(WORK ITEM) Output only the lines below that start at the line containing "Module PyStr." and end at the line containing "(** [sub in s] *)", with both ends kept.

(THE RECORDS begins)

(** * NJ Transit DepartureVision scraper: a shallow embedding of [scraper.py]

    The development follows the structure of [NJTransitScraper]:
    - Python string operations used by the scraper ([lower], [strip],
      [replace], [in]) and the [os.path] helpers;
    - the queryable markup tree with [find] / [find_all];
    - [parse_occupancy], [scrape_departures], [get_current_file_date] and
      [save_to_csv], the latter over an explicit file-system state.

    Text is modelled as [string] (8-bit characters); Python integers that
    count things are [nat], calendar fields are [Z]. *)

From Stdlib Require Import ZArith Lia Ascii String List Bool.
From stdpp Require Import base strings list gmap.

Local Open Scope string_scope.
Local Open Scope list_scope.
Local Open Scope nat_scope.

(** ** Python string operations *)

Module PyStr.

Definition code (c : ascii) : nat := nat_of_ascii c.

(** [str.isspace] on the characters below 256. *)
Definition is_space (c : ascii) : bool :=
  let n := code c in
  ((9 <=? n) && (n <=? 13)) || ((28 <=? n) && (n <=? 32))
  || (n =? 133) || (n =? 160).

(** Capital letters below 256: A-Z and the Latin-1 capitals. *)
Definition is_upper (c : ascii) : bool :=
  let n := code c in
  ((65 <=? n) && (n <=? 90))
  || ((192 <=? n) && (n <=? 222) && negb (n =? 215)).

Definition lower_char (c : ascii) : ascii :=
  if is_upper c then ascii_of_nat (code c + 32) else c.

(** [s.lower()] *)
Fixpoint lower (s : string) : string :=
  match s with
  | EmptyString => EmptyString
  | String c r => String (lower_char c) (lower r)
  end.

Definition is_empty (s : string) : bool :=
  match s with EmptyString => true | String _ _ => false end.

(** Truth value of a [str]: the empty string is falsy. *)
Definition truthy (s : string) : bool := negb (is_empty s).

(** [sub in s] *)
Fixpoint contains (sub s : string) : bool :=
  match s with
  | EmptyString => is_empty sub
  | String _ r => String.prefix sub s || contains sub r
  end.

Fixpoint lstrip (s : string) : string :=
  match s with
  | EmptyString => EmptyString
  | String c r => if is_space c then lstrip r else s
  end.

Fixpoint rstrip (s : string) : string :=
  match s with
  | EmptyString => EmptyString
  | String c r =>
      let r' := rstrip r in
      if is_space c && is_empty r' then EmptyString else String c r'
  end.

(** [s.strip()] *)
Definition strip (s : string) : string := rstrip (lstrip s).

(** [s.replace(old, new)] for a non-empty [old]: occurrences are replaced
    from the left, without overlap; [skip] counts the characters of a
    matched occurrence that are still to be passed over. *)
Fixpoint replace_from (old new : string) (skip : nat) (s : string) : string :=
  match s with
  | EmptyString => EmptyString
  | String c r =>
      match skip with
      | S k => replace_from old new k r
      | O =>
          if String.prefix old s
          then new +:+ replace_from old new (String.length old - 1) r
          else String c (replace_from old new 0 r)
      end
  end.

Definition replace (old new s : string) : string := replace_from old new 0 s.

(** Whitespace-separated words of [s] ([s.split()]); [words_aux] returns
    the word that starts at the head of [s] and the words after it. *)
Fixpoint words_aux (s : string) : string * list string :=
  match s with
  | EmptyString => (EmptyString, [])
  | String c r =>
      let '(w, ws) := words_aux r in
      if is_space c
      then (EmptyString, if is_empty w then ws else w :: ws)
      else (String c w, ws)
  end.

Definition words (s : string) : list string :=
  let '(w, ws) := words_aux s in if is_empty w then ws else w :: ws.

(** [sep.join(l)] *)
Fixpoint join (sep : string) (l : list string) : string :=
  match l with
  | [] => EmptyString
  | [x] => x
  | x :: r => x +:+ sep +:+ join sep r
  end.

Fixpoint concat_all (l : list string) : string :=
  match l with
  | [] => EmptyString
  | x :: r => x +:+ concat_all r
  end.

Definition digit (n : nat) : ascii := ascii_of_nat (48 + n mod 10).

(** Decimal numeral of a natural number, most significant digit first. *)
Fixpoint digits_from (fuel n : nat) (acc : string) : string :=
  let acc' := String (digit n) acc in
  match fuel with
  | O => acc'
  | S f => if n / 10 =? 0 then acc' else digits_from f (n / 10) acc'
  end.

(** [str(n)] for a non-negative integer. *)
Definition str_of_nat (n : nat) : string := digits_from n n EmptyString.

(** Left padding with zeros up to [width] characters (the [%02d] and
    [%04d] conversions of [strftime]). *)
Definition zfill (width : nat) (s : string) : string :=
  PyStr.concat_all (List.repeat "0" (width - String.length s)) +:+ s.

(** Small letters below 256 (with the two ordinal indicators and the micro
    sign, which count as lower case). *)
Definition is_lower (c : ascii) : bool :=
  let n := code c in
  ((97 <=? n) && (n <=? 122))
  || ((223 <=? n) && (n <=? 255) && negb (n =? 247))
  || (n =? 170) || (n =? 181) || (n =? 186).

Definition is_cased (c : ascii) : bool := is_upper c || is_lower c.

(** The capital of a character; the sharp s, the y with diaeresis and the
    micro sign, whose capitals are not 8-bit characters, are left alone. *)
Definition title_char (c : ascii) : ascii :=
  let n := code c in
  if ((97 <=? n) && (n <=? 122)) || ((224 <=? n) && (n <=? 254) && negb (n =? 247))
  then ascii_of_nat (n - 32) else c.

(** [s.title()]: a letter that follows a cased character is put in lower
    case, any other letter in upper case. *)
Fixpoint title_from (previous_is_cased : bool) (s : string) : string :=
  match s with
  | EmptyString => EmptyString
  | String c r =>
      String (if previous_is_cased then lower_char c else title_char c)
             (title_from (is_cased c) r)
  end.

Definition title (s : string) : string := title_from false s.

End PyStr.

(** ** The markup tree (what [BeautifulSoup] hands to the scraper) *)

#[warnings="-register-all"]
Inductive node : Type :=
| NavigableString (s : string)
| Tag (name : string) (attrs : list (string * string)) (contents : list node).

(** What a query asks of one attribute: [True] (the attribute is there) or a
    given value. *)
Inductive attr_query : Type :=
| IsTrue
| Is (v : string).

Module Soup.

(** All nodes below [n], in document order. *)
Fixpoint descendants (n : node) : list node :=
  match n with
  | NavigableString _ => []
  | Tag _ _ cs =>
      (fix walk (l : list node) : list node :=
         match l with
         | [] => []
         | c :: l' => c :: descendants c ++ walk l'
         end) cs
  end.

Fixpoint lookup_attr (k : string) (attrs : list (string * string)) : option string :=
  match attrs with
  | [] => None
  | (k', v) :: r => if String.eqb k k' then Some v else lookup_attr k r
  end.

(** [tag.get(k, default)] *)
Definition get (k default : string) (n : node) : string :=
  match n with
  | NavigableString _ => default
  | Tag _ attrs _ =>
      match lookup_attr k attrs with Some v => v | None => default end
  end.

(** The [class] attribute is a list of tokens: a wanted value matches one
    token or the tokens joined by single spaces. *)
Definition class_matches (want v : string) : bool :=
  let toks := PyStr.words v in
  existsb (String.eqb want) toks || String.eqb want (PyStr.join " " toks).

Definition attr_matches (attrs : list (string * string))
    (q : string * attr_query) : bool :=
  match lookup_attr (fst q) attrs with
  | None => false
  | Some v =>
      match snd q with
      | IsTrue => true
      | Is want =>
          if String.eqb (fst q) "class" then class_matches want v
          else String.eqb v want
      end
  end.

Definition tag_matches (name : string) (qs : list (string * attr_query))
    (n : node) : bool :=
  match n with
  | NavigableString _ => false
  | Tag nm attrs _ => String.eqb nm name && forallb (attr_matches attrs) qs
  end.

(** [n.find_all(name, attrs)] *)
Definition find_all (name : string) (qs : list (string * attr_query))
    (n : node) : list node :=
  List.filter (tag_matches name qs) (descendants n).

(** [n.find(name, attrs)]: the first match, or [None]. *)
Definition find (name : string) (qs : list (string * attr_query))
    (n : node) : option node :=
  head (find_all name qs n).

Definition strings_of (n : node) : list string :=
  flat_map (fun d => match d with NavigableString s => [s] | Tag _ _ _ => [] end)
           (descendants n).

(THE RECORDS ends)
(THE RECORDS begins)

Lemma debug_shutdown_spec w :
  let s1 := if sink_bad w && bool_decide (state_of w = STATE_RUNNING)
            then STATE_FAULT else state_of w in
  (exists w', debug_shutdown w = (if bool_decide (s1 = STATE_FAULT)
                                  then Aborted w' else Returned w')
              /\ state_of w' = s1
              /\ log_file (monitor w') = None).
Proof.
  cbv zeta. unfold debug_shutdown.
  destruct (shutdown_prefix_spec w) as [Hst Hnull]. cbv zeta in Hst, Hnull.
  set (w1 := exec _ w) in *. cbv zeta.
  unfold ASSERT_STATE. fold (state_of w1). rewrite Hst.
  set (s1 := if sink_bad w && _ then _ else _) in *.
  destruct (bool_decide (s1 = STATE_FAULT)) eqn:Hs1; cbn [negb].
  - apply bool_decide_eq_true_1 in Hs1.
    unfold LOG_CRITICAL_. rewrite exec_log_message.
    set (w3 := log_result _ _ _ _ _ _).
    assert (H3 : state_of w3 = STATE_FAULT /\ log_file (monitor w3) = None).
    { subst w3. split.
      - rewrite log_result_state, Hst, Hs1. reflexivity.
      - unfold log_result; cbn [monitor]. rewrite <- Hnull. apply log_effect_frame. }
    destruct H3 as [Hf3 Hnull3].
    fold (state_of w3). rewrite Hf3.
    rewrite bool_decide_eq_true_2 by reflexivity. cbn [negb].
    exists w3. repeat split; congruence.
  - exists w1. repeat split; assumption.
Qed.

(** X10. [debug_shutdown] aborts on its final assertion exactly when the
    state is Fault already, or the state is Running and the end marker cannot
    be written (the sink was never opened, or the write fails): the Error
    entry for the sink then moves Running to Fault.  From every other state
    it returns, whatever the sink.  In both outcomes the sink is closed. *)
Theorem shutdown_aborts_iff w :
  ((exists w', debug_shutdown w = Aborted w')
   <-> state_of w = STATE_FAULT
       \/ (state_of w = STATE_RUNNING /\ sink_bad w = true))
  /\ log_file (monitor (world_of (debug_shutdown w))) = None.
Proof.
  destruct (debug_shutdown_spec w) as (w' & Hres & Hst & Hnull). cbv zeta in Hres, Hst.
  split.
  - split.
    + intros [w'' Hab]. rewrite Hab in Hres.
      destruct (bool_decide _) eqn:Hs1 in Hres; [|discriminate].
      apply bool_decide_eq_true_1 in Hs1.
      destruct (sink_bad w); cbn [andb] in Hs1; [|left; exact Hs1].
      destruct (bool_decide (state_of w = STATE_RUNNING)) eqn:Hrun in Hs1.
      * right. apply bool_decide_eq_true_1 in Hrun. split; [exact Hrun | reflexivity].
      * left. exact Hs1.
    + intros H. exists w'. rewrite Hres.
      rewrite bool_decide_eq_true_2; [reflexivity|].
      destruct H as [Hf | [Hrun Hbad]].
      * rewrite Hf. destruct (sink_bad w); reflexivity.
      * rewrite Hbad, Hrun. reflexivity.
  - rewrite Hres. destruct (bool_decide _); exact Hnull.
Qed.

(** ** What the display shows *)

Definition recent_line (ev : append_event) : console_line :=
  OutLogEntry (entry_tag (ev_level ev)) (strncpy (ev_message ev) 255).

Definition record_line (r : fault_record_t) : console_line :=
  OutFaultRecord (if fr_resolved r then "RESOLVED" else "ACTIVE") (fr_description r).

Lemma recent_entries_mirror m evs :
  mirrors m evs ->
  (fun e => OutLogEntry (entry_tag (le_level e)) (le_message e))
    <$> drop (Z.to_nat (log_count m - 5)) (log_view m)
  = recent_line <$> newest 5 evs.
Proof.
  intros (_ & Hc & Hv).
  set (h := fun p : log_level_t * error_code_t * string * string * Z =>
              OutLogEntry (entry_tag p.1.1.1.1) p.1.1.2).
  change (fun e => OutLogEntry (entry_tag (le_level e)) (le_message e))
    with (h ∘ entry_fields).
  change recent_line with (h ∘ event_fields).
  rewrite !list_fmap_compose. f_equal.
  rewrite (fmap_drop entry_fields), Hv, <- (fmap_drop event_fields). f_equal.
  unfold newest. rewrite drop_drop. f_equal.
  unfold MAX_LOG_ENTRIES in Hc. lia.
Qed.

(THE RECORDS ends)

(TASK RESULT)
Module PyStr.

Definition code (c : ascii) : nat := nat_of_ascii c.

(** [str.isspace] on the characters below 256. *)
Definition is_space (c : ascii) : bool :=
  let n := code c in
  ((9 <=? n) && (n <=? 13)) || ((28 <=? n) && (n <=? 32))
  || (n =? 133) || (n =? 160).

(** Capital letters below 256: A-Z and the Latin-1 capitals. *)
Definition is_upper (c : ascii) : bool :=
  let n := code c in
  ((65 <=? n) && (n <=? 90))
  || ((192 <=? n) && (n <=? 222) && negb (n =? 215)).

Definition lower_char (c : ascii) : ascii :=
  if is_upper c then ascii_of_nat (code c + 32) else c.

(** [s.lower()] *)
Fixpoint lower (s : string) : string :=
  match s with
  | EmptyString => EmptyString
  | String c r => String (lower_char c) (lower r)
  end.

Definition is_empty (s : string) : bool :=
  match s with EmptyString => true | String _ _ => false end.

(** Truth value of a [str]: the empty string is falsy. *)
Definition truthy (s : string) : bool := negb (is_empty s).

(** [sub in s] *)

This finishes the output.